Educational Codeforces Round 190 (Div. 2) | A B C Full Solutions | C++ with Explanation

Añadido: 2026-05-23

[00:00:00]Hello everyone, welcome back. So, today we would be discussing the recent Codeforces contest as an educational round round. And I was able to solve ABC till now, so I was making the video right now. Struggling with D's, I would be I'm trying to solve the D. If I would be able to I would add in the solutions part as well.

[00:00:18]So, let's start with the A problem.

[00:00:20]So, A problem was very easy. So, it was given that you are given some an individual key and a group key, and your cost is B dollars.

[00:00:27]Okay, and you need to access the three Okay.

[00:00:30]So, if I explain you the problem statement, the problem statement is saying that you are given with a key uh and keys are A and B. For A, it would be like working as a single unit. It would be working as a single unit and it would be serving as three uh like at most uh three number of students, okay?
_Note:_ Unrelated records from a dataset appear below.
(** [strings.Join(l, sep)] *)
Definition join (sep : string) (l : list string) : string := String.concat sep l.

(** [strings.TrimSpace] on ASCII text. *)
Definition is_space (c : ascii) : bool :=
  let n := nat_of_ascii c in ((9 <=? n) && (n <=? 13)) || (n =? 32).

Fixpoint trim_left_space (s : string) : string :=
  match s with
  | String c s' => if is_space c then trim_left_space s' else s
  | EmptyString => s
  end.

Fixpoint trim_right_space (s : string) : string :=
  match s with
  | EmptyString => EmptyString
  | String c s' =>
      match trim_right_space s' with
      | EmptyString => if is_space c then EmptyString else String c EmptyString
      | t => String c t
      end
  end.

Definition trim_space (s : string) : string := trim_right_space (trim_left_space s).

(** [strings.ToLower] and [strings.ToUpper] on ASCII text *)
Definition shift_byte (lo hi : nat) (to : nat → nat) (c : ascii) : ascii :=
  let n := nat_of_ascii c in if (lo <=? n) && (n <=? hi) then ascii_of_nat (to n) else c.

Fixpoint map_bytes (f : ascii → ascii) (s : string) : string :=
  match s with
  | EmptyString => EmptyString
  | String c s' => String (f c) (map_bytes f s')
  end.

Definition ToLower : string → string := map_bytes (shift_byte 65 90 (λ n, n + 32)).
Definition ToUpper : string → string := map_bytes (shift_byte 97 122 (λ n, n - 32)).

(** [strings.Contains(s, sub)] *)
Fixpoint contains (sub s : string) : bool :=
  has_prefix sub s || match s with String _ s' => contains sub s' | EmptyString => false end.

(** [strings.ReplaceAll(s, old, new)] for a non-empty [old]; [skip] bytes of the
    last match are still to be passed over. *)
Fixpoint replace_from (skip : nat) (old new s : string) : string :=
  match s with
  | EmptyString => EmptyString
  | String c s' =>
      match skip with
      | S skip' => replace_from skip' old new s'
      | 0 =>
          if has_prefix old s then new +:+ replace_from (String.length old - 1) old new s'
          else String c (replace_from 0 old new s')
      end
  end.

Definition replace_all (old new s : string) : string := replace_from 0 old new s.

(** [c] does not occur in [s]. *)
Fixpoint no_byte (c : ascii) (s : string) : Prop :=
  match s with
  | EmptyString => True
  | String a s' => a ≠ c ∧ no_byte c s'
  end.

#[export] Instance no_byte_dec c s : Decision (no_byte c s).
Proof. induction s; simpl; apply _. Defined.

(** ** Concatenation *)

Lemma str_app_assoc (a b c : string) : (a +:+ b) +:+ c = a +:+ (b +:+ c).
Proof. induction a as [|x a IH]; [done|]. unfold String.append in *. simpl. by f_equal. Qed.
[00:00:47]So, what you have to find is you have to find the minimum cost to actually tell that what is the what would be the minimum cost, okay? So, minimum amount you need to provide the online courses for all the N students, okay?

[00:01:01]So, it would be quite easy. So, if Okay, so what if I say you might be thinking that if it's serving three particular students then obviously then I should go for B, but that's not the case. So, you have to take care of a case that if three times of A is less than B. Okay, if we talk about the three students, okay? A, B, and like these are the three students we talk about. So, if we take the keys for them individually, so it would be A plus A plus A. That would have been 3A or there could be a possibility that it could all be combinedly served by B, right? So, if your 3A is already less than B, then can you say that it would be better to choose that A key for each of the students, so it would simply be NA.
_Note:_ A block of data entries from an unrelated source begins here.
(* ===== verification/Float64.v ===== *)
(** Float64: rounding an integer (GoValue) gives a float64, and rounding a float64 gives
    it back. *)
From Corelib Require Import Floats.SpecFloat.
From S2P Require Import Prelude GoValue.

(** The numbers of Go's type: canonical, and in range. *)
Definition is_f64 (f : spec_float) : Prop := valid_binary f64_prec f64_emax f = true.

#[local] Open Scope Z_scope.
#[local] Abbreviation fexp := (SpecFloat.fexp f64_prec f64_emax).
#[local] Abbreviation digits p := (Z.pos (digits2_pos p)).

Lemma fexp_spec x : fexp x = Z.max (x - 53) (-1074).
Proof. done. Qed.

(** ** Digits under shifts *)

Lemma digits_shl p d : digits (Pos.iter xO p d) = digits p + Z.pos d.
Proof.
  induction d as [|d IH] using Pos.peano_ind; [simpl; lia|]. rewrite Pos.iter_succ. cbn [digits2_pos]. rewrite !Pos2Z.inj_succ, IH. lia.
Qed.
Lemma digits_succ p : digits (Pos.succ p) = digits p ∨ digits (Pos.succ p) = digits p + 1.
Proof. induction p as [p IH|p IH|]; simpl; lia. Qed.
Lemma shr_1_digits r : 0 ≤ shr_m r → 0 ≤ shr_m (shr_1 r) ∧ Zdigits2 (shr_m (shr_1 r)) = Z.max 0 (Zdigits2 (shr_m r) - 1).
Proof. destruct r as [[|[p|p|]|p] g s]; simpl; try done; lia. Qed.
Lemma shr_iter_digits n : ∀ r, 0 ≤ shr_m r →
  0 ≤ shr_m (SpecFloat.iter_pos shr_1 n r) ∧ Zdigits2 (shr_m (SpecFloat.iter_pos shr_1 n r)) = Z.max 0 (Zdigits2 (shr_m r) - Z.pos n).
Proof.
  induction n as [n IH|n IH|]; intros r Hr; cbn [SpecFloat.iter_pos].
  - destruct (shr_1_digits r Hr) as [H0 D0], (IH _ H0) as [H1 D1], (IH _ H1) as [H2 D2]. split; [done|]. rewrite D2, D1, D0. lia.
  - destruct (IH _ Hr) as [H1 D1], (IH _ H1) as [H2 D2]. split; [done|]. rewrite D2, D1. lia.
  - by apply shr_1_digits.
Qed.
Lemma shr_digits r e n : 0 ≤ shr_m r → 0 ≤ n →
  let '(r', e') := shr r e n in 0 ≤ shr_m r' ∧ Zdigits2 (shr_m r') = Z.max 0 (Zdigits2 (shr_m r) - n) ∧ e' = e + n.
Proof.
  intros Hr Hn. destruct n as [|n|n]; simpl; [|by destruct (shr_iter_digits n r Hr)|lia].
  split; [done|]. destruct (shr_m r); simpl; lia.
Qed.

(** ** Rounding *)

Lemma nearest_digits m l : 0 < m →
  0 < round_nearest_even m l ∧ (Zdigits2 (round_nearest_even m l) = Zdigits2 m ∨ Zdigits2 (round_nearest_even m l) = Zdigits2 m + 1).
Proof.
  intros Hm. destruct m as [|p|p]; [lia| |lia].
  assert (0 < Z.pos p + 1 ∧ (Zdigits2 (Z.pos p + 1) = digits p ∨ Zdigits2 (Z.pos p + 1) = digits p + 1)) as H.
  { split; [lia|]. replace (Z.pos p + 1) with (Z.pos (Pos.succ p)) by lia. apply digits_succ. }
  destruct l as [|[]]; simpl; [auto| |auto|exact H]. destruct (match p with xO _ => true | _ => false end); auto.
Qed.

Lemma round_aux_valid s m e : e ≤ fexp (digits m + e) → -1000 ≤ digits m + e →
  let f := binary_round_aux f64_prec f64_emax s (Z.pos m) e loc_Exact in is_f64 f ∧ f ≠ S754_nan.
Proof.
  intros He Hd. cbv zeta. unfold binary_round_aux, shr_fexp. cbn [Zdigits2 shr_record_of_loc]. rewrite fexp_spec in He |- *.
  pose proof (shr_digits (Build_shr_record (Z.pos m) false false) e (Z.max (digits m + e - 53) (-1074) - e)) as H1.
  destruct (shr _ _ _) as [r1 e1]. destruct H1 as (P1 & D1 & E1); [done|lia|]. cbn [shr_m Zdigits2] in *.
  assert (0 < shr_m r1) as P1' by (destruct (shr_m r1); simpl in D1; lia).
  destruct (nearest_digits (shr_m r1) (loc_of_shr_record r1) P1') as [P2 D2].
  set (n := round_nearest_even _ _) in *. rewrite fexp_spec.
  pose proof (shr_digits (Build_shr_record n false false) e1 (Z.max (Zdigits2 n + e1 - 53) (-1074) - e1)) as H3.
  destruct (shr _ _ _) as [r2 e2]. cbn [shr_m] in H3. destruct H3 as (P3 & D3 & E3); [lia..|].
  destruct (shr_m r2) as [|p|p]; [done| |lia]. simpl in D3.
  destruct (e2 <=? f64_emax - f64_prec) eqn:Hmax; [|done]. split; [|done]. unfold is_f64, valid_binary, bounded, canonical_mantissa.
  rewrite Hmax, andb_true_r, fexp_spec. apply Z.eqb_eq. lia.
Qed.

Lemma round_valid s m : is_f64 (binary_round f64_prec f64_emax s m 0) ∧ binary_round f64_prec f64_emax s m 0 ≠ S754_nan.
Proof.
  unfold binary_round, shl_align. rewrite fexp_spec, Z.add_0_r, Z.sub_0_r.
  destruct (Z.max (digits m - 53) (-1074)) as [|d|d] eqn:Hd; apply round_aux_valid; rewrite ?fexp_spec, ?digits_shl; lia.
Qed.

(** Every integer rounds to a float64, and to a number. *)
Lemma f64_of_Z_valid z : is_f64 (f64_of_Z z).
Proof. destruct z; [done|apply round_valid..]. Qed.
Lemma f64_of_Z_number z : f64_of_Z z ≠ S754_nan.
Proof. destruct z; [done|apply round_valid..]. Qed.

(** A float64 is not changed by rounding. *)
Lemma round_is_f64 s m e : is_f64 (S754_finite s m e) →
  binary_normalize f64_prec f64_emax (if s then Z.neg m else Z.pos m) e s = S754_finite s m e.
Proof.
  unfold is_f64, valid_binary, bounded, canonical_mantissa. intros [He%Z.eqb_eq Hmax]%andb_true_iff.
  assert (binary_round f64_prec f64_emax s m e = S754_finite s m e) as H; [|by destruct s].
  assert (∀ l, shr_fexp f64_prec f64_emax (Z.pos m) e l = (shr_record_of_loc (Z.pos m) l, e)) as Hs.
  { intros l. unfold shr_fexp. cbn [Zdigits2]. by rewrite He, Z.sub_diag. }
  unfold binary_round, shl_align. rewrite He, Z.sub_diag. unfold binary_round_aux.
  rewrite Hs. cbn [shr_record_of_loc shr_m loc_of_shr_record round_nearest_even]. rewrite Hs.
  cbn [shr_record_of_loc shr_m]. by rewrite Hmax.
Qed.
[00:01:45]Right? Else, else it would be less than equal to condition. Else, if your B is greater than 3A, then there would be a possibility, then what you would be doing is you would be uh doing B by 3 into Sorry, not B by 3.

[00:02:02]It would be N by 3.

[00:02:05]Like you would be taking the all the possible groups of triplets.

[00:02:09]Right? N plus which would have been minimum of either A into N modulo 3.

[00:02:17]Like let's suppose you are left with two children or one children.

[00:02:20]And then you have to check whether I need to give A keys to that particular students or a single B key to that particular student.

[00:02:28]So this would simply be our simply be our answer if I show you the code as well.

[00:02:34]Let me load the code.

[00:02:37]In the meanwhile the code is loading, let's discuss the next problems as well.

[00:02:48]Yeah, so if we see the code, it's been simply written in the similar fashion.

[00:02:53]If N modulo 3 is then would simply be B.

[00:02:56]And like there I've made up a simple check over here. If it's divisible then it would simply be here. Else it would have been this. And this could be easily omitted because here it would simply be zero. So it would simply be B only.

[00:03:10]So like this is how we actually write this code of this problem.

[00:03:15]Now let's jump to the B problem.

[00:03:17]Okay, so the B problem was quite tricky in terms of understanding the problem statement. So let me first give you the idea of what the problem statement I was saying. Then we'll discuss. Okay.

[00:03:28]So if we talk about B, so what B was telling is that you are given with this particular string. Right? So you are given with the string. And what you have to do is that you need to remove some characters.

[00:03:39]You need to remove some characters.

[00:03:43]Such that remaining string that remaining string is not divisible by four. Right?

[00:03:51]It's not divisible by four.

[00:03:53]And that particular string is known as a beautiful string, right?

[00:03:57]If a string It's already written in the question also. The string is beautiful if it's impossible to select some of the elements and write them out to form a number that is a multiple of four. For example, this is a beautiful because these all are not multiple uh >> [snorts] >> like not divisible by four. And these are not beautiful because if I remove one and three, then four this would easily be divisible by four. For 3 1 2 3, you I would have taken 12 and it would have been divisible by four. So, you need to tell minimum number of elements you need to remove, right?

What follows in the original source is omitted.